Write down exactly the line where "(c : M A) (k : A" occurs and every line that follows it through the end of the material below; include nothing else.

#### [DATA]
-*-*-

(** * A shallow embedding of [Videos/my-projects/video-share.py]

    The program copies a video into a local git repository, writes a
    static HTML player page and a QR image linking to it, and commits the
    result with git.  The model below follows the Python source function
    by function.

    - Python strings are byte strings ([String.string]); the source's
      UTF-8 literals are kept as their bytes.
    - Paths: [pathlib.Path] values are [pypath] records (absolute flag and
      segments, as pathlib parses them); [os.path.abspath] and the kernel's
      resolution are lexical ([resolve]), which agrees with the OS when no
      symbolic link is involved.
    - The process state is a [world]: current directory, the directories
      and files on disk, the answers of the [git] binary (an oracle on the
      argument list and the directory it runs in), standard input, the
      clock, and a log of the observable effects in the order they happen.
    - Python exceptions are the [exn] results of a state-and-error monad
      [M]; [SystemExit] is kept apart because [except Exception] does not
      catch it. *)

From Stdlib Require Import String Ascii List ZArith Bool Lia.
Import ListNotations.
Open Scope string_scope.
Open Scope list_scope.
Open Scope nat_scope.

Local Infix "+++" := String.append (right associativity, at level 60).

(* ------------------------------------------------------------------ *)
(** ** Characters and Python string methods *)

Definition chr (n : nat) : string := String (ascii_of_nat n) EmptyString.
Definition dq : string := chr 34.
Definition nl : string := chr 10.

(** A double-quoted HTML attribute value. *)
Definition q (s : string) : string := dq +++ s +++ dq.

(** [str.isspace] on the ASCII range: tab to carriage return, the four
    separator controls 0x1c-0x1f and the space. *)
Definition is_space (c : ascii) : bool :=
  let n := nat_of_ascii c in ((9 <=? n) && (n <=? 13)) || ((28 <=? n) && (n <=? 32)).

Definition is_dq (c : ascii) : bool := Ascii.eqb c (ascii_of_nat 34).

Fixpoint lstrip_by (p : ascii -> bool) (s : string) : string :=
  match s with
  | EmptyString => EmptyString
  | String c r => if p c then lstrip_by p r else s
  end.

Fixpoint rev_str (s : string) : string :=
  match s with
  | EmptyString => EmptyString
  | String c r => rev_str r +++ String c EmptyString
  end.

(** [s.strip(chars)]: both ends. *)
Definition strip_by (p : ascii -> bool) (s : string) : string :=
  rev_str (lstrip_by p (rev_str (lstrip_by p s))).
Lemma keeps_run_frame_run_from S steps i currentInput :
  (∀ step, step ∈ steps → step_key step ∈ S) →
  keeps (run_frame S) (run_from steps i currentInput).
Proof.
  revert i currentInput. induction steps as [|step steps IH];
    intros i currentInput Hk; simpl.
  - apply keeps_bind; [apply _| |intros _].
    { apply keeps_of_assign; [apply _|]. intros m. by apply run_frame_assign. }
    apply keeps_bind; [apply _|apply keeps_get_state, _|]. intros r. keeps_leaf.
  - apply keeps_bind; [apply _|apply keeps_run_frame_loop_step|].
    { apply Hk. set_solver. }
    intros [inp|outcome]; [|keeps_leaf]. apply IH. intros s Hs. apply Hk. set_solver.
Qed.

(** The tail of a turn, after the call of the agent, calls no agent. *)
Lemma loop_step_executions step i currentInput m :
  (executions (machine_of (loop_step step i currentInput m))
   ≤ S (executions m))%nat.
Proof.
  assert (∀ v, keeps silent (set_state "status" v)) as Hst.
  { intros v. apply keeps_of_assign; [apply _|]. intros m'. apply silent_assign. }
  assert (∀ result, keeps silent (set_result (step_key step) result)) as Hres.
  { intros result m'. destruct (set_result_machine (step_key step) result m')
      as [->|(r & Hr & ->)]; [reflexivity|apply silent_assign]. }
  assert (∀ result, keeps silent (handleConfirmPoint step result)) as Hh.
  { intros result m'. by destruct (keeps_handleConfirmPoint step result m'). }
  unfold loop_step. unfold bind at 1.
  pose proof (set_state_machine "currentStep" (VNum (Z.of_nat i)) m) as Hm.
  pose proof (silent_assign "currentStep" (VNum (Z.of_nat i)) m) as Hsil.
  destruct (set_state _ _ m) as [[] m0|e m0|m0]; simpl in Hm; subst m0;
    simpl; try (rewrite Hsil; lia).
  set (m0 := assign "currentStep" (VNum (Z.of_nat i)) m) in *.
  unfold try_catch. rewrite try_step_gate_stage. unfold bind at 1.
  destruct (executeStep_frame step currentInput m0) as (_ & _ & _ & He).
  destruct (executeStep step currentInput m0) as [result m1|e m1|m1];
    simpl in He.
  - set (rest :=
      (cancelled ← lift (get_prop result "cancelled");
       if truthy cancelled then
         set_state "status" (VStr "cancelled");;
         ret (Return cancelled_outcome)
       else
         set_result (step_key step) result;;
         output ← lift (get_prop result "output");
         gate_stage step i result (merge currentInput output))).
    assert (keeps silent (try_catch rest (catch_step i))) as Hk.
    { apply keeps_try_catch; [apply _| |].
      - unfold rest. apply keeps_bind; [apply _|keeps_leaf|]. intros c.
        destruct (truthy c).
        + apply keeps_bind; [apply _|apply Hst|]. intros _. keeps_leaf.
        + apply keeps_bind; [apply _|apply Hres|]. intros _.
          apply keeps_bind; [apply _|keeps_leaf|]. intros output.
          unfold gate_stage. intros m'. unfold bind at 1, get_this.
          destruct (_ && _); [|reflexivity].
          revert m'. apply keeps_bind; [apply _|apply Hh|]. intros [].
          * simpl. keeps_leaf.
          * simpl. apply keeps_bind; [apply _|apply Hst|]. intros _. keeps_leaf.
      - intros err. by apply keeps_catch_step; [apply _|]. }
    specialize (Hk m1). unfold try_catch in Hk. unfold silent in Hk.
    fold rest. rewrite Hk. rewrite Hsil in He. lia.
  - assert (keeps silent (catch_step i e)) as Hk.
    { by apply keeps_catch_step; [apply _|]. }
    specialize (Hk m1). unfold silent in Hk. rewrite Hk. rewrite Hsil in He. lia.
  - simpl. rewrite Hsil in He. lia.
Qed.

Lemma run_from_executions steps i currentInput m :
  (executions (machine_of (run_from steps i currentInput m))
   ≤ executions m + length steps)%nat.
Proof.
  revert i currentInput m. induction steps as [|step steps IH];
    intros i currentInput m; simpl.
  - assert (keeps silent
              (set_state "status" (VStr "completed");;
               results ← get_state "results";
               ret (completed_outcome results))) as Hk.
    { apply keeps_bind; [apply _| |intros _].
      { apply keeps_of_assign; [apply _|]. intros m'. apply silent_assign. }
      apply keeps_bind; [apply _|apply keeps_get_state, _|]. intros r. keeps_leaf. }
    specialize (Hk m). unfold silent in Hk. rewrite Hk. lia.
  - pose proof (loop_step_executions step i currentInput m) as Hl.
    unfold bind.
    destruct (loop_step step i currentInput m) as [[inp|o] m1|e m1|m1];
      simpl in *; try lia.
    specialize (IH (S i) inp m1). lia.
Qed.

(** X1.  Whatever the agents and the user do and however the run ends,
    [run] calls [execute] at most as many times as the workflow has
    steps, and it only adds to [results]: the entries under keys that are
    not keys of steps of the workflow are kept as they are, no key is
    removed, and every new key is the key of a step. *)
Theorem run_changes_results input m wf r :
  workflows (world m) !! workflow (this m) = Some wf →
  results_of m = Some r →
  let m' := machine_of (run input m) in
  let keys : gset string := list_to_set (step_key <$> Workflow.steps wf) in
  (executions m ≤ executions m'
   ≤ executions m + length (Workflow.steps wf))%nat ∧
  ∃ r', results_of m' = Some r' ∧
    dom r ⊆ dom r' ∧ dom r' ⊆ dom r ∪ keys ∧
    ∀ k, k ∉ keys → r' !! k = r !! k.
Proof.
  intros Hwf Hr m' keys.
  destruct (results_of_object _ _ Hr) as (s & Hs & _).
  assert (run input m
          = run_from (Workflow.steps wf) 0 (spread input)
              (assign "status" (VStr "running") m)) as Hrun.
  { unfold run. unfold bind at 1, get_this. unfold bind at 1, loadWorkflow.
    rewrite Hwf. by rewrite (bind_Normal _ _ _ _ _ (set_state_object _ _ _ _ Hs)). }
  assert (run_frame keys m m') as (He & _ & Hres).
  { unfold m'. rewrite Hrun.
    transitivity (assign "status" (VStr "running") m);
      [by apply run_frame_assign|].
    apply keeps_run_frame_run_from. intros step Hin. unfold keys.
    apply elem_of_list_to_set, list_elem_of_fmap. eauto. }
  split; [|by apply Hres]. split; [done|].
  unfold m'. rewrite Hrun.
  etrans; [apply run_from_executions|].
  pose proof (silent_assign "status" (VStr "running") m) as Hsil.
  unfold silent in Hsil. lia.
Qed.

(** *** What is thrown *)

Lemma throws_errors_ret {A} (a : A) : throws_errors (ret a).
Proof. by intros m e m'. Qed.

Lemma throws_errors_throw {A} (err : Error) : throws_errors (@throw A err).
Proof. intros m e m' [= <- _]. eauto. Qed.

Lemma throws_errors_lift {A} (r : Error + A) : throws_errors (lift r).
Proof. destruct r; [apply throws_errors_throw|apply throws_errors_ret]. Qed.

Lemma throws_errors_bind {A B} (c : M A) (k : A → M B) :
  throws_errors c → (∀ a, throws_errors (k a)) → throws_errors (bind c k).
Proof.
  intros Hc Hk m e m'. unfold bind.
  destruct (c m) as [a m1|e1 m1|m1] eqn:Hcm; [apply Hk| |done].
  intros [= <- <-]. by eapply Hc.
Qed.

Ltac throws_leaf :=
  first [apply throws_errors_ret | apply throws_errors_throw
        | apply throws_errors_lift].

Lemma throws_errors_question : throws_errors question.
Proof. intros m e m'. unfold question. by destruct (stdin (world m)). Qed.

Lemma throws_errors_record_call c : throws_errors (record_call c).
Proof. by intros m e m'. Qed.

Lemma throws_errors_set_state k v : throws_errors (set_state k v).
Proof.
  unfold set_state. apply throws_errors_bind; [by intros m e m'|]. intros p.
  apply throws_errors_bind; [throws_leaf|]. by intros s m e m'.
Qed.

Lemma throws_errors_get_state k : throws_errors (get_state k).
Proof.
  unfold get_state. apply throws_errors_bind; [by intros m e m'|]. intros p.
  throws_leaf.
Qed.

Lemma throws_errors_set_result key result :
  throws_errors (set_result key result).
Proof.
  unfold set_result. apply throws_errors_bind; [apply throws_errors_get_state|].
  intros results. apply throws_errors_bind; [throws_leaf|]. intros results'.
  apply throws_errors_set_state.
Qed.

-*-*-

#### [RESPONSE TO THIS EXERCISE]
Lemma throws_errors_bind {A B} (c : M A) (k : A → M B) :
  throws_errors c → (∀ a, throws_errors (k a)) → throws_errors (bind c k).
Proof.
  intros Hc Hk m e m'. unfold bind.
  destruct (c m) as [a m1|e1 m1|m1] eqn:Hcm; [apply Hk| |done].
  intros [= <- <-]. by eapply Hc.
Qed.

Ltac throws_leaf :=
  first [apply throws_errors_ret | apply throws_errors_throw
        | apply throws_errors_lift].

Lemma throws_errors_question : throws_errors question.
Proof. intros m e m'. unfold question. by destruct (stdin (world m)). Qed.

Lemma throws_errors_record_call c : throws_errors (record_call c).
Proof. by intros m e m'. Qed.

Lemma throws_errors_set_state k v : throws_errors (set_state k v).
Proof.
  unfold set_state. apply throws_errors_bind; [by intros m e m'|]. intros p.
  apply throws_errors_bind; [throws_leaf|]. by intros s m e m'.
Qed.

Lemma throws_errors_get_state k : throws_errors (get_state k).
Proof.
  unfold get_state. apply throws_errors_bind; [by intros m e m'|]. intros p.
  throws_leaf.
Qed.

Lemma throws_errors_set_result key result :
  throws_errors (set_result key result).
Proof.
  unfold set_result. apply throws_errors_bind; [apply throws_errors_get_state|].
  intros results. apply throws_errors_bind; [throws_leaf|]. intros results'.
  apply throws_errors_set_state.
Qed.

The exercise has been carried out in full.